New findings sharpen view on Vancouver properties in 1940s

Humanities, Social Sciences, Law

- Tara Sharpe

The role played by the City of Vancouver in the dispossession of Japanese Canadians during the 1940s is now more clearly drawn, thanks to exhaustive work over the past two years by one of the biggest research projects in the field of humanities in Canada.

A team of researchers within Landscapes of Injustice—the federally funded, seven-year, multi-partner research project launched in 2014 and led by UVic—uncovered a historical trail in municipal and federal archives about an overlooked urban history. The findings of the Landscapes of Injustice Research Collective, forthcoming in an article entitled Suspect Properties: The Vancouver Origins of the Forced Sale of Japanese-Canadian-owned Property, WWII, generated advance media coverage in Vancouver in January 2016 and will appear later this spring in the peer-reviewed Journal of Planning History.

The history of uprooting and internment of 22,000 Japanese Canadians in coastal BC during the war has received scholarly and popular attention over the years, but the story of dispossession is not at all as well known. The project team led by associate history professor Jordan Stanger-Ross wants people to understand exactly how much this history still matters.

“We risk overlooking the most important lessons of our past if we do not hold deep conversations about the legacies of twentieth-century racism,” Stanger-Ross pointed out at the time of the project’s launch.

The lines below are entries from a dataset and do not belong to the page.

Lemma dict_mem_default_other {V : Type} (d : dict string V) (k k' : string) (v : V) :
  k <> k' -> dict_mem (dict_default d k v) k' = dict_mem d k'.
Proof.
  intros N. unfold dict_mem. now rewrite dict_get_default_other.
Qed.




(** ** The timestamp of a submission *)




(** ** Emails and names *)

Ltac eval_closed_tests :=
  repeat match goal with
         | |- context [Str.mem ?k ?l] =>
             let b := eval vm_compute in (Str.mem k l) in
             change (Str.mem k l) with b
         end.

Lemma rewrite_value_email_kept (T : tables)
    (recur : json -> rng -> result (json * rng)) (k s : string) (g : rng) :
  In k ["email"; "studentEmail"] ->
  Str.isdigit (Str.split_head "@" s) = false ->
  (k = "email" -> s <> TEACHER_EMAIL) ->
  rewrite_value T recur k (JStr s) g = Ok (JStr s, g).
Proof.
  intros I D NT.
  assert (S0 : Str.mem k ["email"; "teacherEmail"] && is_str (JStr s) TEACHER_EMAIL = false).
  { destruct I as [<- | [<- | []]]; [|reflexivity].
    cbn [is_str]. rewrite (proj2 (String.eqb_neq s TEACHER_EMAIL) (NT eq_refl)).
    apply andb_false_r. }
  unfold rewrite_value. rewrite S0. cbn [py_str py_local_part].
  destruct (Str.mem k ["email"; "studentEmail"] && Str.contains STUDENT_DOMAIN s).
  - cbn [bind]. now rewrite D.
  - destruct I as [<- | [<- | []]]; reflexivity.
Qed.

(** An [email] or [studentEmail] string whose part before the first [@] is
    not all digits is left unchanged, the teacher's address under [email]
    apart. *)
Theorem other_emails_kept (T : tables) (fields : dict string json)
    (g g' : rng) (out : json) (k s : string) :
  replace_identifiers T (JObj fields) g = Ok (out, g') ->
  wf_json (JObj fields) = true ->
  In k ["email"; "studentEmail"] ->
  dict_get fields k = Some (JStr s) ->
  Str.isdigit (Str.split_head "@" s) = false ->
  (k = "email" -> s <> TEACHER_EMAIL) ->
  exists fields', out = JObj fields' /\ dict_get fields' k = Some (JStr s).
Proof.
  intros E W I G D NT. destruct (wf_json_obj _ W) as [N _].
  destruct (replace_identifiers_get _ _ _ _ _ _ _ E N G)
    as [fields' [v0 [v' [g1 [g2 [-> [RV [G' [GF _]]]]]]]]].
  rewrite (rewrite_value_email_kept _ _ _ _ _ I D NT) in RV. injection RV as <- _.
  rewrite (grade_fixed_scalar _ _ GF eq_refl) in G'. eauto.
Qed.

Lemma other_emails_kept_witness :
  exists fields',
    document (replace_identifiers initial_tables
                (JObj [("name", JStr "Pat Office");
                       ("email", JStr "pat.office@gapps.yrdsb.ca")])
                zeros) = Some (JObj fields') /\
    dict_get fields' "email" = Some (JStr "pat.office@gapps.yrdsb.ca").
Proof.
  destruct (other_emails_kept initial_tables
              [("name", JStr "Pat Office");
               ("email", JStr "pat.office@gapps.yrdsb.ca")]
              zeros _ _ "email" "pat.office@gapps.yrdsb.ca"
              ltac:(vm_compute; reflexivity) eq_refl (or_introl eq_refl)
              eq_refl eq_refl ltac:(discriminate))
    as [fields' [Eo G]].
  exists fields'. split; [injection Eo as <-; vm_compute; reflexivity | exact G].
Defined.

Lemma rewrite_value_teacher_email (T : tables)
    (recur : json -> rng -> result (json * rng)) (k : string) (g : rng) :
  In k ["email"; "teacherEmail"] ->
  rewrite_value T recur k (JStr TEACHER_EMAIL) g = Ok (JStr DEV_EMAIL, g).
Proof.
  intros [<- | [<- | []]]; reflexivity.
Qed.

Lemma rewrite_value_name (T : tables)
    (recur : json -> rng -> result (json * rng)) (k n : string) (g : rng) :
  In k ["name"; "displayName"; "studentName"] ->
  rewrite_value T recur k (JStr n) g =
  Ok (JStr (match dict_get (name_mapping T) (KStr n) with
            | Some fake_name => fake_name
            | None => n
            end), g).
Proof.
  intros [<- | [<- | [<- | []]]]; unfold rewrite_value; eval_closed_tests;
    cbn [andb lookup_name]; destruct (dict_get (name_mapping T) (KStr n));
    reflexivity.
Qed.
(** [renderer.applyToHost(element)]: the body is not quoted; the call is
    recorded. *)
Definition applyToHost (renderer : RendererRef) (element : Element) : St unit :=
  modify (λ w,
    {| heap := heap w;
       rendererByCompId := rendererByCompId w;
       hostsApplied := hostsApplied w ++ [(renderer, element)];
       stylesAdded := stylesAdded w;
       hasLoggedNativeEncapsulationWarning := hasLoggedNativeEncapsulationWarning w;
       console := console w;
       rendererCache := rendererCache w |}).

(** [this.sharedStylesHost.addStyles(styles)]: the body is not quoted; the
    call is recorded. *)
Definition addStyles (added : list string) : St unit :=
  modify (λ w,
    {| heap := heap w;
       rendererByCompId := rendererByCompId w;
       hostsApplied := hostsApplied w;
       stylesAdded := stylesAdded w ++ [added];
       hasLoggedNativeEncapsulationWarning := hasLoggedNativeEncapsulationWarning w;
       console := console w;
       rendererCache := rendererCache w |}).

(** [hasLoggedNativeEncapsulationWarning = true; console.warn(message)] *)
Definition warn_once (message : string) : St unit :=
  modify (λ w,
    {| heap := heap w;
       rendererByCompId := rendererByCompId w;
       hostsApplied := hostsApplied w;
       stylesAdded := stylesAdded w;
       hasLoggedNativeEncapsulationWarning := true;
       console := console w ++ [message];
       rendererCache := rendererCache w |}).

(** [this._rendererCache.set(delegate, renderer)] *)
Definition rendererCache_set (delegate renderer : RendererRef) : St unit :=
  modify (λ w,
    {| heap := heap w;
       rendererByCompId := rendererByCompId w;
       hostsApplied := hostsApplied w;
       stylesAdded := stylesAdded w;
       hasLoggedNativeEncapsulationWarning := hasLoggedNativeEncapsulationWarning w;
       console := console w;
       rendererCache := <[delegate := renderer]> (rendererCache w) |}).

(** What the methods only read, and what they call without showing it: the
    fields [defaultRenderer] and [appId], the global [ngDevMode] ([None]
    when it is not defined), the function [flattenStyles], and the branch
    the README leaves out under "else custom renderer". *)
Record Env : Type := mkEnv {
  defaultRenderer : RendererRef;
  appId : string;
  ngDevMode : option bool;
  flattenStyles : string → list string → list string → list string;
  customRenderer : option Element → option RendererType2 → RendererRef → St RendererRef
}.

Definition native_warning : string :=
  "ViewEncapsulation.Native is no longer supported. Falling back to ViewEncapsulation.ShadowDom. The fallback will be removed in v12.".

(** [typeof ngDevMode === 'undefined' || ngDevMode] *)
Definition dev_mode (env : Env) : bool := default true (ngDevMode env).

(** ** The delegate's [createRenderer] (README lines 64-102) *)

Definition delegate_createRenderer (env : Env)
    (element : option Element) (type : option RendererType2) : St RendererRef :=
  match element, type with
  | Some element, Some type =>
      match encapsulation type with
      | Emulated =>
          cached ← reads (λ w, rendererByCompId w !! type_id type);
          renderer ← match cached with
                     | Some renderer => mret renderer
                     | None =>
                         renderer ← new (EmulatedEncapsulationDomRenderer2 type (appId env));
                         _ ← rendererByCompId_set (type_id type) renderer;
                         mret renderer
                     end;
          _ ← applyToHost renderer element;
          mret renderer
      | EncapsulationOne | ShadowDom =>
          logged ← reads hasLoggedNativeEncapsulationWarning;
          _ ← (if dev_mode env && negb logged
                  && bool_decide (encapsulation type = EncapsulationOne)
               then warn_once native_warning
               else mret tt);
          new (ShadowDomRenderer element type)
      | EncapsulationOther =>
          known ← reads (λ w, bool_decide (is_Some (rendererByCompId w !! type_id type)));
          _ ← (if negb known
               then _ ← addStyles (flattenStyles env (type_id type) (styles type) []);
                    rendererByCompId_set (type_id type) (defaultRenderer env)
               else mret tt);
          mret (defaultRenderer env)
      end
  | _, _ => mret (defaultRenderer env)
  end.

(** ** The animation factory's [createRenderer] (README lines 23-37) *)

Definition EMPTY_NAMESPACE_ID : string := "".

(** [!hostElement || !type || !type.data || !type.data['animation']] *)
Definition base_renderer_used
    (hostElement : option Element) (type : option RendererType2) : bool :=
  match hostElement, type with
  | Some _, Some type =>
      match data type with
      | Some d => negb (truthy (default DUndefined (d !! "animation")))
      | None => true
      end
  | _, _ => true
  end.

Definition createRenderer (env : Env)
    (hostElement : option Element) (type : option RendererType2) : St RendererRef :=
  delegate ← delegate_createRenderer env hostElement type;
  if base_renderer_used hostElement type then
    cached ← reads (λ w, rendererCache w !! delegate);
    match cached with
    | Some renderer => mret renderer
    | None =>
        renderer ← new (BaseAnimationRenderer EMPTY_NAMESPACE_ID delegate);
        _ ← rendererCache_set delegate renderer;
        mret renderer
    end
  else customRenderer env hostElement type delegate.

(** ** Sequences of calls *)

Abbreviation Call := (option Element * option RendererType2)%type.

(** The worlds after a sequence of calls, oldest first. *)
Definition delegate_calls (env : Env) (calls : list Call) (w : World) : World :=
  foldl (λ w c, (delegate_createRenderer env c.1 c.2 w).2) w calls.

Definition factory_calls (env : Env) (calls : list Call) (w : World) : World :=
  foldl (λ w c, (createRenderer env c.1 c.2 w).2) w calls.

(** A call that takes the base renderer path. *)
Definition on_base_path (c : Call) : Prop := base_renderer_used c.1 c.2 = true.

(** A call for a component rendered in a shadow root. *)
Definition shadow_call (c : Call) : Prop :=
  ∃ element type, c = (Some element, Some type)
    ∧ (encapsulation type = ShadowDom ∨ encapsulation type = EncapsulationOne).

(** Every reference the world holds names an object of the heap. *)
Definition refs_in_heap (env : Env) (w : World) : Prop :=
  defaultRenderer env < length (heap w)
  ∧ map_Forall (λ _ r, r < length (heap w)) (rendererByCompId w)
  ∧ map_Forall (λ k r, k < length (heap w) ∧ r < length (heap w)) (rendererCache w).

(** The cache still holds, as a key, a shadow renderer built for
    [element]. *)
Definition cache_retains (w : World) (element : Element) : Prop :=
  ∃ delegate renderer type,
    rendererCache w !! delegate = Some renderer
    ∧ heap w !! delegate = Some (ShadowDomRenderer element type).

(** Every renderer in the cache is a base animation renderer around its
    key. *)
Definition cache_wraps (w : World) : Prop :=
  map_Forall (λ delegate renderer,
                heap w !! renderer
                = Some (BaseAnimationRenderer EMPTY_NAMESPACE_ID delegate))
             (rendererCache w).

(** ** A concrete factory *)

(** A setting where [ngDevMode] is not defined and [flattenStyles] appends
    the styles to its target, and the two factories before their first call:
    the default renderer is the only object and nothing is cached. *)
Definition sample_env : Env :=
  {| defaultRenderer := 0;
     appId := "ng";
     ngDevMode := None;
     flattenStyles := λ _ styles target, (target ++ styles)%list;
     customRenderer := λ _ _ delegate, mret delegate |}.

Definition fresh_world : World :=
  {| heap := [DefaultDomRenderer2];
     rendererByCompId := ∅;
     hostsApplied := [];
     stylesAdded := [];
     hasLoggedNativeEncapsulationWarning := false;
     console := [];
     rendererCache := ∅ |}.
(* ===== verification/_CoqProject ===== *)
-Q . S2P
Prelude.v
Sscanf.v
SalTypes.v
Payload.v
SalStreamConfiguration.v
ReferenceLib.v
PayloadTypeHandler.v
PayloadTypeHandlerProps.v
PotentialCfgGraph.v
CapabilityText.v
SalStreamBundle.v
SalStreamDescription.v
StreamDescriptionProps.v
SalMediaDescription.v
SdpObjects.v
SalSdp.v
StreamSdpReader.v
StreamSdpWriter.v
MediaSdp.v
IceAttributes.v
WrittenLine.v
FeedbackAttributes.v
LineLookup.v
LineReading.v
LineRoundtrip.v
ReferenceSdp.v
SdpTyping.v
SessionReading.v
SdpErrors.v
SdpProps.v
MediaDescriptionProps.v
OfferAnswerEngine.v
OfferAnswerMatching.v
OfferAnswerNegotiation.v
OfferAnswerSpec.v
OfferAnswerSession.v
Exchange.v
ChatTypes.v
ImdnHandler.v
ChatMessage.v
ChatExamples.v
ImdnProps.v
ChatMessageProps.v
ChatMessageHistory.v
ChatMessageRows.v
ChatMessageOutcome.v
LpConfig.v
LpConfigValues.v
LpConfigFile.v
LpConfigSpec.v
LpConfigParse.v
LpConfigRoundtrip.v
LpConfigValuesProps.v
LpConfigXml.v
LpConfigXmlProps.v
Effects.v
ErrorInfo.v
CallSessionTypes.v
CallSession.v
CallSessionRules.v
CallSessionLifecycle.v
CallSessionQuiet.v
CallSessionNesting.v
CallSessionUpdates.v
CallSessionRepair.v
CallSessionEnding.v
SipTypes.v
CallOpTypes.v
CallOp.v
CallOpRules.v
CallOpExamples.v
CallOpReferences.v
CallOpReleased.v
CallOpQuiet.v
CallOpEnding.v
Cpim.v
CpimModifier.v
CpimProps.v
CpimText.v
CpimExchange.v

In the spring of 1942, Japanese Canadians were uprooted from their homes by the federal government. One year later, despite assurances to the contrary, the Government of Canada resolved to sell all of their property—homes, businesses, farms, personal effects—without their consent. The material losses of Japanese Canadians during the decade would, in today’s currency, amount to at least one billion dollars.

The first four years of Landscapes of Injustice involves a research and documentation phase and is focusing on four locations—Steveston; Maple Rid#8805; Salt Spring Isl#8743; and Powell Street in Vancouver.

Suspect Properties shows clearly that town planners involved with aspirations to improve low-income housing in Vancouver initially thought they could take advantage of the uprooting of Japanese Canadians to redevelop the East End, specifically the Powell Street area where Japanese Canadians had concentrated, replacing older and sometimes deteriorating properties with modern housing. The city sent in inspectors in a campaign to condemn the existing rental housing owned by Japanese Canadians, rather than preserve and protect it.

The city’s intention was to convince federal officials the buildings in the neighbourhood were uninhabitable. Federal officials seized on the notion that the properties were substandard, but abandoned the redevelopment project, deciding simply to sell everything that Japanese Canadians owned. “The misguided notion that all Japanese-Canadian-owned property constituted a ‘slum’ was twisted into additional justification for the forced sales,” explains Stanger-Ross, a co-author of this new study.

Project member Vivian Rygenstad, chair of the Landscapes of Injustice Community Council (an arms-length committee comprised of established and emerging leaders in the community), spoke earlier this year with CBC Vancouver about her own family’s history. Her parents were forcibly uprooted but not before hiding valuables like cameras in the walls of their home “because the government had assured them they’d be coming back.

“These stories need to be taught. They need to be learned. It’s Canadian history and we learn from our history.”

In 2013, Vancouver council formally apologized for the internment motion passed on Feb. 16, 1942.

“Does apology mean that the door is closed on this history, whatever researchers may find?” Stanger-Ross asks. “This new evidence merits a discussion between city officials and Japanese Canadian community members, including the members of our project’s community council.” While it is outside the purview of the scholarly team to negotiate further with the city, the Landscapes of Injustice Community Council is discussing next steps.

The documents analyzed by the collective included internal memos, minutes of council and town planning commission meetings, and minutes of meetings of federal cabinet ministers.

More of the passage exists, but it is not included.